Floyd seems to be a metaphor for the conscience of the town – which appears to be sadly lacking these days. All sorts of bad behavior – drinking, drugs, gambling, stealing and sexual affairs – are shown occurring in the video under the watchful eyes of a mysterious bearded man named Floyd. The band told me that most cannot see Floyd, but those who do/can see him, know why. As soon as they see him he’s gone, yet haunts their conscience. The photos we see him throw onto the ground in the woods at the end are of some of the people he’s observed committing their transgressions.
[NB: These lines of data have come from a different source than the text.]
Definition sample_config : Config := mkConfig "h" 0 "u" "p" 7 true [] [] 0.
Definition sample_source : Source := NewSource sample_config.
Definition sample_start : @startPoint sampleGTIDs := @mkStart sampleGTIDs (Some ["x:1"]) "" 0.

Definition sample_run : @run_state sampleGTIDs nat :=
  @run sampleFmt sampleGTIDs nat sampleServer (λ _, 0%Z) sample_source sample_items
    (mkRun [] None (initTxn sample_start) (mkRegistry ∅ 0%nat)).

Example sample_run_ids : ID <$> sent sample_run =
  ["30313233-3435-3637-3839-616263646566:1#1"; "30313233-3435-3637-3839-616263646566:1#2";
   "30313233-3435-3637-3839-616263646566:1#3"; "30313233-3435-3637-3839-616263646566:2#1";
   "30313233-3435-3637-3839-616263646566:2#2"; "30313233-3435-3637-3839-616263646566:2#3"].
Proof. vm_compute. reflexivity. Qed.

Lemma sample_segments_items : items_events sample_items = stream_events sample_segments.
Proof. vm_compute. reflexivity. Qed.

Lemma sample_segments_ok : @Forall segment (@seg_ok sampleGTIDs sampleGTIDs_laws) sample_segments.
Proof. repeat constructor; vm_compute; reflexivity. Qed.

(** ** Properties *)
Section properties.
Context `{GoFmt} `{GTIDLaws} {W : Type} `{SchemaServer W} (zone : Z → Z) (quote : string → string).

(** [C10] The source emits the captured rows of the stream and nothing else, in
    stream order: at any point the identifiers, transaction orders and resume
    coordinates of what was sent are a prefix of the row log filtered by the table
    filter, and all of it while the run has not returned.  The log does not
    depend on the filter, so two nodes with different filters give a row the same
    identifier. *)
Theorem source_refines_row_log (s : Source) (start : startPoint) (reg : schemaRegistry W)
    (items : list stream_item) :
  let st := run zone s items (mkRun [] None (initTxn start) reg) in
  let log := captured_rows s (row_log (initTxn start) (items_events items)) in
  ident <$> sent st `prefix_of` log ∧ (r_ret st = None → ident <$> sent st = log).
Proof.
  destruct (run_log_run zone s (initTxn start) reg items eq_refl) as [Hp Hr].
  split; [exact Hp|]. intros Hret. by apply Hr.
Qed.

(** Sequence numbers are contiguous: the events sent by a run are numbered
    1, 2, 3, ... whatever is filtered, fails or is cancelled, which is what the
    checkpoint tracker counts on. *)
Theorem source_seq_contiguous (s : Source) (start : startPoint) (reg : schemaRegistry W)
    (items : list stream_item) :
  let st := run zone s items (mkRun [] None (initTxn start) reg) in
  (Z.of_nat (length (sent st)) < 2 ^ 64)%Z →
  ev_seq <$> sent st = seqZ 1 (Z.of_nat (length (sent st))).
Proof.
  intros st Hlen. destruct (run_seq zone s start reg items) as [Hn _].
  fold st in Hn. rewrite Hn.
  unfold numbered, seqZ. rewrite Nat2Z.id. apply list_fmap_ext. intros i k Hk.
  apply lookup_seq in Hk as [-> ?]. rewrite u64_small; lia.
Qed.

(** [C26] No two events of a stream have the same identifier, when no two of its
    transactions have the same GTID. *)
Theorem source_ids_distinct (s : Source) (start : startPoint) (reg : schemaRegistry W)
    (items : list stream_item) (gs : list segment) :
  items_events items = stream_events gs → Forall seg_ok gs →
  NoDup (tx_gtid <$> stream_txns gs) →
  NoDup (ID <$> sent (run zone s items (mkRun [] None (initTxn start) reg))).
Proof.
  intros Hitems Hgs Hnd.
  destruct (run_log_run zone s (initTxn start) reg items eq_refl) as [Hp _].
  rewrite Hitems in Hp. set (st := run _ _ _ _) in *.
  change (NoDup ((ri_id ∘ ident) <$> sent st)). rewrite list_fmap_compose.
  destruct Hp as [rest Heq]. apply (f_equal (fmap ri_id)) in Heq. rewrite fmap_app in Heq.
  assert (NoDup (ri_id <$> row_log (initTxn start) (stream_events gs))) as Hlog.
  { rewrite stream_ids by done. by apply txn_ids_NoDup. }
  assert (NoDup (ri_id <$> captured_rows s (row_log (initTxn start) (stream_events gs)))) as Hcap.
  { eapply sublist_NoDup; [exact Hlog|]. unfold captured_rows. by rewrite sublist_filter. }
  rewrite Heq in Hcap. by apply NoDup_app in Hcap as [? _].
Qed.

(** The start point an event's position resolves to: the executed set is the one
    before the event's transaction. *)
Lemma resume_point (s : Source) (s0 : gtids) (f : string) (o : Z)
    (reg : schemaRegistry W) (items : list stream_item) (gs : list segment)
    (status : result (string * string * Z)) (e : NomiosEvent) :
  UseGTID (src_cfg s) = true →
  gs_wf s0 → gs_String s0 ≠ "" →
  items_events items = stream_events gs → Forall seg_ok gs →
  e ∈ sent (run zone s items (mkRun [] None (initTxn (mkStart (Some s0) f o)) reg)) →
  ∃ pre t post s', gs = pre ++ Tx t :: post ∧ GTID (EvSource e) = tx_gtid t ∧
    resolveStart quote (src_cfg s) status (EvPosition e) = Ok (mkStart (Some s') "" 0) ∧
    GTIDSet (EvPosition e) = gs_String s' ∧ gs_wf s' ∧ gs_String s' ≠ "" ∧
    ∀ g, gs_valid g → gs_In g s' ↔ g ∈ tx_gtid <$> stream_txns pre ∨ gs_In g s0.
Proof.
  intros Hgtid Hwf Hne Hitems Hgs He.
  set (ts0 := initTxn (mkStart (Some s0) f o)) in *.
  destruct (run_log_run zone s ts0 reg items eq_refl) as [Hp _]. rewrite Hitems in Hp.
  assert (ident e ∈ row_log ts0 (stream_events gs)) as Hlog.
  { eapply elem_of_prefix in Hp; [|by apply list_elem_of_fmap_2].
    by apply list_elem_of_filter in Hp as [_ ?]. }
  apply stream_row in Hlog as (pre&t&post&k&->&Hk&(Hg&_&_&Hres)); [|done].
  simpl in Hg, Hres. apply Forall_app in Hgs as [Hpre [Ht Hpost]%Forall_cons].
  assert (boundary s0 ts0) as Hb0 by done.
  destruct (boundary_stream s0 ts0 pre Hpre Hb0) as (s'&[_ Htext Hwf' _]&Hne'&Hin).
  unfold resume_of in Hres. simpl in Hres. injection Hres as HG _ _.
  exists pre, t, post, s'. split_and!; [done|done| |congruence|done|by auto|done].
  unfold resolveStart. rewrite Hgtid, HG, Htext, bool_decide_eq_false_2 by auto. simpl.
  by rewrite gs_Parse_String.
Qed.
Floyd sits still on the cold wet night
Shackled to the sins he’s indebted to find
the fake facade printed in their eyes
Is what he heeds of the people playing out their lives
But Floyd knows the truth
He knows the lies
He knows all of the evil that you lock down inside

Floyd don’t come around here no more
Been seen in town once or twice before
The people speak of his judging eyes
But Floyd don’t come around here no more, Floyd don’t come around here
No more

People see Floyd around the town
He moves from street to street blending in with the crowds
But those who stop and catch his marble eyes
Usually know the reason why
‘Cause Floyd knows the truth
He knows the lies
He’s the judge, jury, councillor of freedom and exile

“Floyd” is a wickedly good song, and one of the best yet from this talented band. Based on the high quality of it and “Shine On”, Eden looks to be another stellar album.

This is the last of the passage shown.